A portrait of James M. Smith

Inducted

2005

Degrees

  • B.S. Chemical Engineering, West Virginia University, 1936

James M. Smith was born November 4, 1913 in McMechen, a small town near Wheeling. He received his education at West Virginia public schools and spent two years at West Liberty Teachers College. He graduated from WVU in the class of 1936.

Smith worked seven years with Fiscose, where he conducted research on corrosion in Hastelloy and other metal alloys. He was in charge of the Chemical Recovery Department, including multiple-effect evaporators land huge crystallizers. In May 1943, he accepted a job as head of the Technical Service Department of Westvaco Chlorine Products Corp in New York. This job kept him criss-crossing the United States until the end of WWII. Customers included the Kaiser Shipyard in Richmond, California, Donut Corporation of America, Edgewood Arsenal in Philadelphia, Pennsylvania and a depth-bomb factory on Long Island, New York.

After the war, Smith moved to Brazil as sales representative of the Prosperity Company of New York, selling to hospitals, tanneries and garment manufacturers.

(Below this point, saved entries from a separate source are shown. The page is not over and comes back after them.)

(** The [updates] list [update_bot] builds from the fields that are set. *)
Definition build_updates (bot_data : BotUpdate.t) : list assignment :=
  (if opt_str_truthy (BotUpdate.name bot_data)
   then [SetName (default "" (BotUpdate.name bot_data))] else []) ++
  (if opt_str_truthy (BotUpdate.status bot_data)
   then [SetStatus (default "" (BotUpdate.status bot_data))] else []) ++
  (if opt_dict_truthy (BotUpdate.settings bot_data)
   then [SetSettings (default ∅ (BotUpdate.settings bot_data))] else []) ++
  [SetUpdatedAtNow].

(** [PUT /api/bots/{bot_id}] *)
Definition update_bot (now : timestamp) (request : Request) (bot_id : string)
    (bot_data : BotUpdate.t) : St db Bot.row :=
  user ← get_current_user now request;
  with_connection (
    let updates := build_updates bot_data in
    rows ← execute_returning
             (update_bot_row now updates bot_id (User.user_id user));
    let bot := fetchone rows in
    _ ← commit;
    match bot with
    | None => raise 404 "Bot not found"
    | Some bot => ret bot
    end).

(** [DELETE /api/bots/{bot_id}] *)
Definition delete_bot (now : timestamp) (request : Request) (bot_id : string)
  : St db Message :=
  user ← get_current_user now request;
  with_connection (
    rows ← execute_returning (delete_bot_row bot_id (User.user_id user));
    let deleted := fetchone rows in
    _ ← commit;
    match deleted with
    | None => raise 404 "Bot not found"
    | Some _ => ret {| message := "Bot deleted successfully" |}
    end).

(** [POST /api/bots/{bot_id}/start] *)
Definition start_bot (now : timestamp) (request : Request) (bot_id : string)
  : St db Bot.row :=
  user ← get_current_user now request;
  with_connection (
    rows ← execute_returning
             (update_bot_row now [SetStatus "running"; SetUpdatedAtNow]
                             bot_id (User.user_id user));
    let bot := fetchone rows in
    _ ← commit;
    match bot with
    | None => raise 404 "Bot not found"
    | Some bot => ret bot
    end).

(** [POST /api/bots/{bot_id}/stop] *)
Definition stop_bot (now : timestamp) (request : Request) (bot_id : string)
  : St db Bot.row :=
  user ← get_current_user now request;
  with_connection (
    rows ← execute_returning
             (update_bot_row now [SetStatus "stopped"; SetUpdatedAtNow]
                             bot_id (User.user_id user));
    let bot := fetchone rows in
    _ ← commit;
    match bot with
    | None => raise 404 "Bot not found"
    | Some bot => ret bot
    end).

(** ** The HTTP surface as a transition system *)

(** The endpoints behind [get_current_user], with their own arguments. *)
Inductive endpoint :=
| GetMe
| CompleteOnboarding (body : gmap string json)
| GetBots
| CreateBot (rng : uuid) (bot_data : BotCreate.t)
| GetBot (bot_id : string)
| UpdateBot (bot_id : string) (bot_data : BotUpdate.t)
| DeleteBot (bot_id : string)
| StartBot (bot_id : string)
| StopBot (bot_id : string).

(** The failure a handler ends with, if any, with the value it returns
    erased.  What the framework does around a handler is not part of it:
    see [route_create_bot] for a body that is not validated; a value that
    cannot be written as a response is answered 500 after the handler has
    returned. *)
Definition failure {A} (r : result A) : option HTTPException :=
  match r with Ok _ => None | Raise e => Some e end.

Definition observe {A} (out : result A * db) : option HTTPException * db :=
  (failure out.1, out.2).

Definition call (e : endpoint) (now : timestamp) (request : Request) (d : db)
  : option HTTPException * db :=
  match e with
  | GetMe => observe (get_me now request d)
  | CompleteOnboarding body => observe (complete_onboarding now request body d)
  | GetBots => observe (get_bots now request d)
  | CreateBot rng bot_data => observe (create_bot now rng request bot_data d)
  | GetBot bot_id => observe (get_bot now request bot_id d)
  | UpdateBot bot_id bot_data =>
      observe (update_bot now request bot_id bot_data d)
  | DeleteBot bot_id => observe (delete_bot now request bot_id d)
  | StartBot bot_id => observe (start_bot now request bot_id d)
  | StopBot bot_id => observe (stop_bot now request bot_id d)
  end.

(** [bot_data: BotCreate] and [bot_data: BotUpdate] are parameters the
    framework builds from the request body before it calls the handler.  A
    body it cannot validate is answered 422, and the handler, with its call
    of [get_current_user], is not entered.  [None] stands for such a
    body. *)
Inductive served (A : Type) :=
| Unprocessable
| Handled (out : result A).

This revealed a growing demand for polyester buttons. As a result, he installed the first polyester button factory in Brazil in 1957. The Brazil car and truck industry was started by President Kubicheck in Brazil after he won the 1960 election. To accompany this industry, Smith introduced his quick-drying putty, PLASKIT, for car repairs, body work and foundries. While in Brazil, he recovered fully from a poisonous snake bite while installing a 10 KVA turbine generating plant on his property, replacing sodium propane lights and using their 10-acre lake with a 25-ft. head at the dam to operate the turbine.

After closing down his button factory in 1987 due to Brazil’s uncontrolled inflation of 20 percent per month, Smith settled in Gainesville, Georgia. With forestry personnel from the University of Tennessee and land owners in Kentucky, Maryland and Missouri, Smith organized the American Paulownia Association. The association peaked with 350 members interested in planting paulownia tree seedlings. He organized and operated the greenhouse seedlings operation, producing and selling thousands in 23 states, British Columbia and West Germany. He contributed 4,000 man-hours of labor in running this greenhouse, which received only limited funding by the Georgia Forestry Commission. Restricted by glaucoma visual problems, Smith is no longer active in the Paulownia Project, but still handles occasional inquiries about Paulownia trees.

Smith resides in Loveland, Colorado.